La branche mauricienne du Chartered Institute of Arbitrators (CIArb) entend démocratiser la discipline/pratique de l’arbitrage pour le règlement des différends dans le domaine commercial, à tous les secteurs d’activités, et ce grâce à une collaboration avec le Centre d’arbitrage LCIA-MIAC. L’institut offre cette année des cours accrédités destinés aux “dispute resolvers” de tous les corps de métiers et engagés dans le règlement des différends.
Maurice a pour ambition de devenir un centre d’arbitrage par excellence, reconnu à travers le monde. Le pays a déjà adopté une International Arbitration Act et profite de l’avantage géographique stratégique puisqu’étant situé entre l’Afrique et l’Asie, au croisement des routes commerciales des plus grandes économies en voie d’expansion du monde. Et pour devenir un centre reconnu, il faut des professionnels formés, insiste José Moirt, président du CIArb, qui brosse un tableau des services de règlement des différends et des autres modes alternatifs de résolution des conflits, dont un des composants/pratiques est l’arbitrage.
Il est désormais possible d’obtenir une qualification professionnelle dans le domaine des règlements des différends. La branche mauricienne du Chartered Institute of Arbitrators collabore, depuis peu, avec le Centre d’arbitrage LCIA-MIAC pour des formations professionnelles reconnues au niveau international. « Notre objectif est de créer l’environnement nécessaire pour l’émergence d’une nouvelle profession, qui est le “dispute resolvers”, qui peut être pratiquée dans tous les domaines et sphères de la société : associations sportives, lieu de travail et, surtout, dans les affaires », explique José Moirt. Ce dernier est d’avis que l’arbitrage, une des disciplines pratiquées dans la résolution des conflits, n’est pas réservé qu’à la profession légale. Cette discipline, détaille notre interlocuteur, peut en effet être appliquée dans différents domaines d’activités et de corps de métiers (enseignement, médecine, commerce, construction, ingénierie, comptabilité…). D’où l’intérêt de cette formation, dont une première série de cours se tiendra du 14 au 18 avril prochain (Ndlr : l’enregistrement est déjà ouvert). Ceux qui sont intéressés peuvent prendre contact avec le président du CIArb à l’adresse e-mail suivante : jmoirt@astorlaw.mu. Une fois le cours complété, l’apprenant accède au titre d’Associate membership of the CIArb (UK). Les participants pourront par la suite s’enregistrer pour d’autres modules plus avancés, ce qui mène vers l’obtention d’un full membership de cette institution.

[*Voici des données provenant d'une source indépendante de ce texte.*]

(* ===== verification/MemVM.v ===== *)
(** * A small machine for the service

    A concrete [VMHost]: the proxy gets port 4000, the VM backend is available
    or not, closing never fails.  The theorems on the service are applied to
    runs on it. *)
From Stdlib Require Import Ascii.
From S2P Require Export VMConcurrent.

#[local] Existing Instance ascii_tables.

(** The world: [KLITKA_BACKEND] and whether the VM backend is available. *)
Definition machine : Type := string * bool.

#[export] Instance mem_host : VMHost machine := {|
  h_listen w := (Good 4000, w);
  h_listen_close w := (None, w);
  h_loadOrCreateCA w := (Good "/home/u/.klitka/ca.crt", w);
  h_random w := ([Some [1; 2; 3; 4; 5; 6; 7; 8]], w);
  h_strictPrepare w := (None, w);
  h_strictFactory id _ w := (Good (Some ("com.klitka.vm/" +:+ id)), w);
  h_strictClose _ w := (None, w);
  h_getenv _ w := w.1;
  h_vmBackend _ _ _ _ w := (if w.2 : bool then Good () else Bad (VMUnavailable "qemu not found"), w);
  h_hostBackend _ _ _ w := (Good (), w);
  h_backendClose _ w := (None, w);
  h_backendExec _ _ _ w := (Good {| ex_ExitCode := 0; ex_Stdout := []; ex_Stderr := [] |}, w);
  h_backendExecStream _ _ w := (Good (), w)
|}.

Definition strict_request : StartVMRequest :=
  {| Mounts := []; Secrets := [];
     Network := Some {| AllowHosts := ["api.test"]; DenyHosts := []; BlockPrivateRanges := false;
                        np_EgressMode := EgressMode.STRICT; np_DnsMode := DNSMode.OPEN;
                        TrustedDnsServers := [] |} |}.
Definition plain_request : StartVMRequest := {| Mounts := []; Secrets := []; Network := None |}.

Definition trace_of (w : machine) (req : StartVMRequest) : list vm_event :=
  trace (StartVM "vm1" req (NewService w)).2.

Example StartVM_values :
  trace_of ("", true) strict_request
  = [EvOpened (RProxy "vm1"); EvOpened (RStrict "vm1"); EvOpened (RBackend "vm1")]
  ∧ trace_of ("", false) strict_request
    = [EvOpened (RProxy "vm1"); EvOpened (RStrict "vm1"); EvClosed (RStrict "vm1"); EvClosed (RProxy "vm1")]
  ∧ trace_of ("host", true) strict_request
    = [EvOpened (RProxy "vm1"); EvOpened (RStrict "vm1"); EvClosed (RStrict "vm1"); EvClosed (RProxy "vm1")]
  ∧ trace_of (" Host ", true) plain_request = [EvOpened (RBackend "vm1")]
  ∧ (StartVM "vm1" plain_request (NewService ("vm", false))).1
    = Bad (InvalidArgument (Some (BackendError (VMUnavailable "qemu not found"))))
  ∧ vms (StopVM "vm1" (StartVM "vm1" strict_request (NewService ("", true))).2).2 = ∅.
Proof. by vm_compute. Qed.

(** One VM started, a second one started, the first being stopped. *)
Definition demo_calls : list thread :=
  [TStart "a" strict_request; TStop "a"; TStart "b" plain_request].
Definition demo_s0 : service machine := NewService ("", true).
Definition demo_s1 : service machine := (newVM "a" strict_request demo_s0).2.
Definition demo_vm : VM := {|
  vm_ID := "a"; vm_Backend := VMKind;
  vm_Network := Some {| nm_vmID := "a";
    nm_policy := {| allowHosts := ["api.test"]; denyHosts := []; blockPrivateRange := false;
                    egressMode := EgressMode.STRICT; dnsMode := DNSMode.OPEN;
                    trustedDNSServers := [] |};
    nm_port := 4000; nm_env := proxy_env 4000; nm_caCertPath := "";
    nm_strictTransport := Some "com.klitka.vm/a" |} |}.
Definition demo_s2 : service machine := (publish demo_vm demo_s1).2.
Definition demo_s3 : service machine := (take_vm "a" demo_s2).2.

Lemma demo_service_run :
  star sstep (demo_s0, demo_calls) (demo_s3, [TDone; TClose demo_vm; TStart "b" plain_request]).
Proof.
  eapply star_step; [apply (step_start demo_s0 [] [TStop "a"; TStart "b" plain_request])|].
  replace (newVM "a" strict_request demo_s0).1 with (@Good vm_error VM demo_vm) by (by vm_compute).
  eapply star_step; [apply (step_publish demo_s1 [] [TStop "a"; TStart "b" plain_request])|].
  eapply star_step; [by apply (step_take demo_s2 [TDone] [TStart "b" plain_request])|].
  replace (take_vm "a" demo_s2).1 with (Some demo_vm) by (by vm_compute). apply star_refl.
Qed.

Lemma service_no_leaks_witness :
  clean (trace demo_s3)
  ∧ live_of (trace demo_s3)
    = holdings (owners demo_s3 [TDone; TClose demo_vm; TStart "b" plain_request])
  ∧ NoDup (map vm_ID (owners demo_s3 [TDone; TClose demo_vm; TStart "b" plain_request])).
Proof.
  refine (service_no_leaks demo_calls ("", true) _ _ _ _ demo_service_run).
  - repeat constructor.
  - apply (bool_decide_unpack (NoDup (omap drawn demo_calls))). by vm_compute.
Defined.

Lemma strict_egress_kept_witness :
  Forall (λ vm, ∃ req, TStart (vm_ID vm) req ∈ demo_calls
            ∧ network_ok (vm_ID vm) req (vm_Network vm)
            ∧ (requiresStrictEgress req = true →
               vm_Backend vm = VMKind
               ∧ ∃ m, vm_Network vm = Some m ∧ egressMode (nm_policy m) = EgressMode.STRICT))
         (owners demo_s3 [TDone; TClose demo_vm; TStart "b" plain_request]).
Proof.
  refine (strict_egress_kept demo_calls ("", true) _ _ _ _ demo_service_run).
  - repeat constructor.
  - apply (bool_decide_unpack (NoDup (omap drawn demo_calls))). by vm_compute.
Defined.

Duncan Bagshaw, Greffier (Registrar) du LCIA-MIAC, explique : « It is hugely important to the project to make Mauritius a centre for international dispute resolution that the pool of ADR practitioners in Mauritius is expanded. At LCIA-MIAC, when selecting arbitrators for appointment, the formal training from an international recognised institution is an important factor. ». Il ajoute : « The CIArb is the internationally recogisned and profession training is the first step in the early stages of a dispute resolver’s career. We will be adding value to the training by contributing specific trainiing to Mauritius’s special international arbitration regime and the approach of LCI-MIAC to arbitration and mediation. »

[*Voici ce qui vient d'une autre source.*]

Lemma console_run race conn ls x :
  lrun race (new_client conn, RIdle) ls x → console_inv ls x.1 x.2.
Proof.
  intros Hr. induction Hr as [|ls l y z _ IH Hs].
  - split; cbn; try done; intros; by rewrite ?lookup_empty in *.
  - destruct y, z. by eapply console_step.
Qed.

(** C16: a caller sees its own command only, whatever happens around it: in
    every interleaving of the commands that start, the reader, the callers and
    Close (at any moment), what the caller of a request has received, followed by
    what waits in its channels, are outputs of the guest's messages with the
    request's id, in the order the reader delivered them; it is all of them if
    each found room in the channel, which holds at most 32; the exits it received
    or that wait are those of the messages; and the request is given at most one
    final message, after all its outputs. *)
Theorem console_faithful race conn ls c rd p r :
  lrun race (new_client conn, RIdle) ls (c, rd) → heap c !! p = Some r →
  let sent := sent_to p ls in
  Forall (λ m, vm_id m = rq_id r) sent
  ∧ sublist (outputs_taken p ls ++ ch_buf (rq_output r)) (outputs_in sent)
  ∧ (forallb (found_room p) ls = true →
     outputs_taken p ls ++ ch_buf (rq_output r) = outputs_in sent)
  ∧ (length (ch_buf (rq_output r)) ≤ 32)%nat
  ∧ exits_taken p ls ++ ch_buf (rq_exit r) = exits_in sent
  ∧ final_last sent.
Proof.
  intros Hr Hp. destruct (ci_flows _ _ _ (console_run _ _ _ _ Hr) p r Hp) as [[F1 F2 F3 [_ F4] F5] Hl].
  cbv zeta. by split_and!.
Qed.

(** ** After the reader has ended *)

(** Without an exit or an error in its channels a request is not answered. *)
Lemma collect_waits choices : ∀ o e r,
  ch_buf (rq_exit r) = [] → ch_buf (rq_err r) = [] → collectExecOutput choices o e r = None.
Proof.
  induction choices as [|ch choices IH]; intros o e r He Hr; [done|].
  destruct ch; cbn [collectExecOutput]; unfold chan_recv.
  - destruct (ch_buf (rq_output r)); [|case_bool_decide; by apply IH].
    destruct (ch_closed (rq_output r)); by apply IH.
  - rewrite He. destruct (ch_closed _); by apply IH.
  - rewrite Hr. destruct (ch_closed _); by apply IH.
Qed.

Definition drained (r : virtioRequest) : Prop :=
  ch_buf (rq_output r) = [] ∧ ch_buf (rq_exit r) = [] ∧ ch_buf (rq_err r) = [].

Lemma receives_drained v r r' : receives v r r' → drained r → drained r'.
Proof.
  unfold drained. intros [x w ch H|x w ch H|x w ch H] (D1 & D2 & D3); apply chan_recv_buf in H as [_ H];
    cbn; split_and!; try done; rewrite ?D1, ?D2, ?D3 in H; destruct w; by try discriminate H.
Qed.

Lemma keeps_drained c c' p :
  keeps same_content c c' → (∃ r, heap c !! p = Some r ∧ drained r) →
  ∃ r, heap c' !! p = Some r ∧ drained r.
Proof.
  intros [_ P] (r & Hr & D1 & D2 & D3). destruct (P p r Hr) as (r' & Hr' & (_ & E1 & _ & E2) & E3).
  exists r'. split; [done|]. unfold drained. by rewrite E1, E2, E3.
Qed.

Lemma drained_step race l c c' rd' p :
  vstep race l (c, RDone) (c', rd') → (∃ r, heap c !! p = Some r ∧ drained r) →
  rd' = RDone ∧ ∃ r, heap c' !! p = Some r ∧ drained r.
Proof.
  intros Hs Hd. inversion Hs; subst; (split; [done|]).
  - match goal with H : register _ = _ |- _ => injection H as <- <- end.
    destruct Hd as (r & Hr & Hd). exists r. split; [by apply lookup_app_l_Some|done].
  - by match goal with H : forget _ _ = _ |- _ => injection H as <- end.
  - done.
  - destruct Hd as (x & Hx & Hd). cbn. destruct (decide (p = p0)) as [->|Hne].
    + exists r'. rewrite list_lookup_insert_eq by (by eapply lookup_lt_Some). split; [done|].
      simplify_eq. by eapply receives_drained.
    + exists x. by rewrite list_lookup_insert_ne.
  - match goal with H : client_Close _ = _ |- _ => apply client_Close_keeps in H as [_ Hk] end.
    by eapply keeps_drained.
Qed.

(** A command that starts when the reader has ended is never answered: the
    reader ends at the first frame it cannot decode, the client stays open, and
    whatever happens then, the caller of a command that is registered afterwards
    waits for ever. *)
Theorem silent_after_reader race c id p c1 ls c2 rd :
  register c = Ret ((id, p), c1) → lrun race (c1, RDone) ls (c2, rd) →
  ∃ r, heap c2 !! p = Some r ∧ ∀ choices o e, collectExecOutput choices o e r = None.
Proof.
  intros [= _ <- <-] Hrun.
  assert (Hinv : ∀ x ls' y, lrun race x ls' y → x.2 = RDone →
            (∃ r, heap x.1 !! length (heap c) = Some r ∧ drained r) →
            y.2 = RDone ∧ ∃ r, heap y.1 !! length (heap c) = Some r ∧ drained r).
  { intros x ls' y Hr Hx Hd. induction Hr as [|ls' l [c' rd'] [c'' rd''] _ IH Hs]; [done|].
    destruct IH as [Hy Hd']. cbn [fst snd] in *. subst rd'. by eapply drained_step. }
  destruct (Hinv _ _ _ Hrun) as (_ & r & Hr & _ & D2 & D3); [done| |].
  - cbn. rewrite lookup_app_r, Nat.sub_diag by done. eexists. split; [done|]. by split_and!.
  - exists r. split; [done|]. intros. by apply collect_waits.
Qed.
End flow.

Le Centre d’arbitrage basé à Ébène est une institution d’arbitrage qui offre des services de gestion efficace, flexible et impartiale d’arbitrage et d’autres modes alternatifs de résolution des conflits, indépendamment de la situation géographique des parties ou du régime juridique applicable. Le Centre propose également des services de médiation. Il bénéficie de l’apport de la London Court of International Arbitration (LCIA). « Maurice a sa propre identité et une reconnaissance internationale », indique Duncan Bagshaw, qui ajoute que le pays a l’avantage d’être bilingue, parfois même trilingue. Maurice a également pour attrait d’appliquer un système hybride de la justice avec le common law anglais et le code civil basé sur le Code Napoléon.

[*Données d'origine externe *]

(* ===== verification/VirtioFindings.v ===== *)
(** * Runs of the client: witnesses, and where results get lost

    Concrete runs of the model of [daemon/virtio.go]: a [Close] that makes the
    reader panic, and an exit code received before the output that preceded it. *)
From Stdlib Require Import Ascii.
From S2P Require Import MemHost.
From S2P Require Export VirtioFlow.

(** The guest's messages: an output of request 1 and its exit. *)
Definition guest_messages : list obj :=
  [ [("t", VText "exec_output"); ("id", VU64 1);
     ("p", VObj [("stream", VText "stdout"); ("data", VBytes (text_bytes "hi"))])];
    [("t", VText "exec_response"); ("id", VU64 1); ("p", VObj [("exit_code", VU64 0)])];
    [("t", VText "exec_output"); ("id", VU64 7);
     ("p", VObj [("stream", VText "stderr"); ("data", VBytes (text_bytes "x"))])] ].
#[local] Instance guest_codec : Codec := table_codec guest_messages.

Definition msg_output : virtioMessage :=
  {| vm_typ := "exec_output"; vm_id := 1; vm_stream := "stdout"; vm_data := text_bytes "hi";
     vm_exitCode := 0; vm_signal := None; vm_errMessage := "" |}.
Definition msg_exit : virtioMessage :=
  {| vm_typ := "exec_response"; vm_id := 1; vm_stream := ""; vm_data := [];
     vm_exitCode := 0; vm_signal := None; vm_errMessage := "" |}.
Definition msg_other : virtioMessage :=
  {| vm_typ := "exec_output"; vm_id := 7; vm_stream := "stderr"; vm_data := text_bytes "x";
     vm_exitCode := 0; vm_signal := None; vm_errMessage := "" |}.

Example decode_values :
  decodeVirtioMessage [Byte.x00] = Good msg_output ∧ decodeVirtioMessage [Byte.x01] = Good msg_exit
  ∧ decodeVirtioMessage [Byte.x02] = Good msg_other
  ∧ decodeVirtioMessage [Byte.x09] = Bad (CborError "unknown").
Proof. by vm_compute. Qed.

Definition fresh_request (id : Z) : virtioRequest :=
  {| rq_id := id; rq_output := make_chan 32; rq_exit := make_chan 1; rq_err := make_chan 1 |}.

(** A client with one command running. *)
Definition exec_client : virtioClient (list byte) :=
  {| nextID := 1; reqs := {[1 := 0%nat]}; vc_closed := false; heap := [fresh_request 1];
     vc_conn := [] |}.

Lemma exec_client_reachable race : star (vmove race) (new_client [], RIdle) (exec_client, RIdle).
Proof. apply star_one. eexists. by apply (v_register race (new_client []) (1, 0%nat)). Qed.

Lemma reader_never_stuck_witness :
  RIdle ≠ RPanic
  ∧ (∀ msg p, RIdle = RDeliver msg p → ∃ c', dispatch_deliver msg p exec_client = Ret ((), c'))
  ∧ (∃ c', client_Close exec_client = Ret ((), c'))
  ∧ (∀ err, ∃ c', broadcastError err exec_client = Ret ((), c')).
Proof. exact (reader_never_stuck [] exec_client RIdle (exec_client_reachable false)). Defined.

Definition demo_frames : list (list byte) := [[Byte.x02]; [Byte.x00]; [Byte.x01]; [Byte.x02]].
Definition demo_stream : list byte := mjoin (map encode_frame demo_frames).

Lemma exec_result_arrives_witness :
  ∃ c' r', readLoop (readLoop_fuel demo_stream) demo_stream exec_client = Ret ((), c')
  ∧ heap c' !! 0%nat = Some r'
  ∧ (∀ choices, collectExecOutput choices [] [] r' = None
       ∨ ∃ k, collectExecOutput choices [] [] r'
              = Some (result_of [] [] (take k (take 32 (outputs_for 1 [msg_other; msg_output]))) 0))
  ∧ collectExecOutput (replicate 32 SelOutput ++ [SelExit]) [] [] r'
    = Some (result_of [] [] (take 32 (outputs_for 1 [msg_other; msg_output])) 0).
Proof.
  refine (exec_result_arrives [] exec_client 1 0 (fresh_request 1) demo_frames
           [msg_other; msg_output] msg_exit [msg_other] (exec_client_reachable false)
           eq_refl eq_refl eq_refl _ _ _ eq_refl eq_refl).
  - repeat constructor.
  - repeat constructor; by vm_compute.
  - repeat constructor; by intros [=].
Defined.

(** A run: the command starts, the reader delivers its output, the caller takes it,
    the reader delivers the exit, and the caller takes that. *)
Definition demo_output : virtioOutput := {| out_stream := "stdout"; out_data := text_bytes "hi" |}.
Definition demo_exit : virtioExit := {| exit_code := 0; exit_signal := None |}.
Definition demo_labels : list vlabel :=
  [Quiet; Quiet; Delivered msg_output 0 (Some (fresh_request 1)); Took 0 (TookOutput (Some demo_output));
   Quiet; Delivered msg_exit 0 (Some (fresh_request 1)); Took 0 (TookExit (Some demo_exit))].
Definition demo_done : virtioRequest := closed_request (fresh_request 1).
Definition demo_after : virtioClient (list byte) :=
  {| nextID := 1; reqs := ∅; vc_closed := false; heap := [demo_done]; vc_conn := [] |}.

Lemma demo_lrun : lrun true (new_client [], RIdle) demo_labels (demo_after, RIdle).
Proof.
  eapply lrun_cons; [by apply (v_register true (new_client []) (1, 0%nat))|].
  eapply lrun_cons; [by apply (v_lookup true exec_client msg_output (Some 0%nat))|].
  eapply lrun_cons; [apply (v_deliver true exec_client msg_output 0); vm_compute; reflexivity|].
  eapply lrun_cons; [eapply v_receive; [vm_compute; reflexivity|by apply recv_output]|].
  eapply lrun_cons; [eapply (v_lookup true _ msg_exit (Some 0%nat)); vm_compute; reflexivity|].
  eapply lrun_cons; [apply (v_deliver true (set_reqs ∅ exec_client) msg_exit 0); vm_compute; reflexivity|].
  eapply lrun_cons; [eapply v_receive; [vm_compute; reflexivity|by apply recv_exit]|].
  apply lrun_nil.
Qed.

Lemma console_faithful_witness :
  outputs_taken 0 demo_labels = [demo_output] ∧ exits_taken 0 demo_labels = [demo_exit] ∧
  let sent := sent_to 0 demo_labels in
  Forall (λ m, vm_id m = 1) sent
  ∧ sublist (outputs_taken 0 demo_labels ++ []) (outputs_in sent)
  ∧ (forallb (found_room 0) demo_labels = true → outputs_taken 0 demo_labels ++ [] = outputs_in sent)
  ∧ (0 ≤ 32)%nat
  ∧ exits_taken 0 demo_labels ++ [] = exits_in sent
  ∧ final_last sent.
Proof.
  split; [done|]. split; [done|].
  exact (console_faithful true [] demo_labels demo_after RIdle 0 demo_done demo_lrun eq_refl).
Defined.

(** the result of a command depends on how select picks among its ready
    cases: with the output and the exit both in the request's channels, the
    loop may take the exit first and return without the output. *)
Theorem output_lost_to_exit :
  ∃ c' r', readLoop (readLoop_fuel demo_stream) demo_stream exec_client = Ret ((), c')
  ∧ heap c' !! 0%nat = Some r'
  ∧ collectExecOutput [SelOutput; SelExit] [] [] r'
    = Some {| er_stdout := text_bytes "hi"; er_stderr := []; er_exit := 0; er_err := None |}
  ∧ collectExecOutput [SelExit] [] [] r'
    = Some {| er_stdout := []; er_stderr := []; er_exit := 0; er_err := None |}.
Proof. eexists _, _. split; [vm_compute; reflexivity|]. by vm_compute. Qed.

(** closing the client while the reader is between the lookup of an
    output's request and the send makes the reader send on a closed channel:
    a panic, which ends the daemon. *)
Theorem close_race_panics :
  ∃ c', star (vmove true) (new_client [], RIdle) (c', RPanic).
Proof.
  eexists. eapply star_trans; [apply exec_client_reachable|].
  eapply star_step; [eexists; by apply (v_lookup true exec_client msg_output (Some 0%nat))|].
  eapply star_step; [eexists; apply v_close; [by left|]; vm_compute; reflexivity|].
  apply star_one. eexists. apply v_deliver_panic. by vm_compute.
Qed.

Section spin.
Context `{C : Codec} `{OS : ConnOS CS}.

(** a command that is running when its client is closed is never
    answered: its channels are closed and empty, every case of the select is
    ready and none returns, so collectExecOutput loops for ever. *)
Theorem close_strands_callers conn (c : virtioClient CS) id p :
  star (vmove false) (new_client conn, RIdle) (c, RIdle) →
  vc_closed c = false → reqs c !! id = Some p →
  ∃ c' r', client_Close c = Ret ((), c') ∧ heap c' !! p = Some r'
  ∧ ∀ choices o e, collectExecOutput choices o e r' = None.
Proof.
  intros Hrun Hcl Hp.
  destruct (star_invariant _ vinv vstep_inv _ _ Hrun (vinv_new conn)) as [[Hi Ht] _].
  cbn [fst snd is_done] in *. destruct (Ht _ _ Hp) as (r & Hr & Ho & Hl).
  destruct (Hl eq_refl) as (L1 & L2 & L3).
  destruct (client_Close_Ret c Hi) as (c' & Hc & Hspec); [by eapply table_pointers|].
  rewrite Hcl in Hspec. destruct Hspec as [_ Hh]. exists c', (closed_request r).
  split; [done|]. split; [by rewrite Hh, decide_True, Hr by (apply elem_of_pointers; eauto)|].
  intros choices o e. apply collect_waits; cbn; by rewrite ?L2, ?L3.
Qed.
End spin.

Lemma close_strands_callers_witness :
  ∃ c' r', client_Close exec_client = Ret ((), c') ∧ heap c' !! 0%nat = Some r'
  ∧ ∀ choices o e, collectExecOutput choices o e r' = None.
Proof.
  exact (close_strands_callers [] exec_client 1 0 (exec_client_reachable false) eq_refl eq_refl).
Defined.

L’arbitrage, pour rappel, est un moyen plus rapide et souple de résoudre les conflits dans le domaine commercial. Les avantages d’avoir recours à des modes alternatifs de résolution des conflits sont multiples : d’abord, ils sont moins coûteux que les procédures légales. En outre, un accord peut être trouvé en moins de temps et les règlements ont lieu en privé. Les parties peuvent également choisir des arbitres ayant des connaissances spécifiques au secteur d’activité. « Il est difficile pour un juge d’avoir des connaissances précises dans tous les domaines et sujets. Et s’il faut prendre du temps pour expliquer ces spécificités à un juge, cela peut retarder le dossier. L’affaire prend alors plus de temps pour être résolue », explique José Moirt. À noter que la branche mauricienne du Chartered Institute of Arbitrators compte environ 40 membres.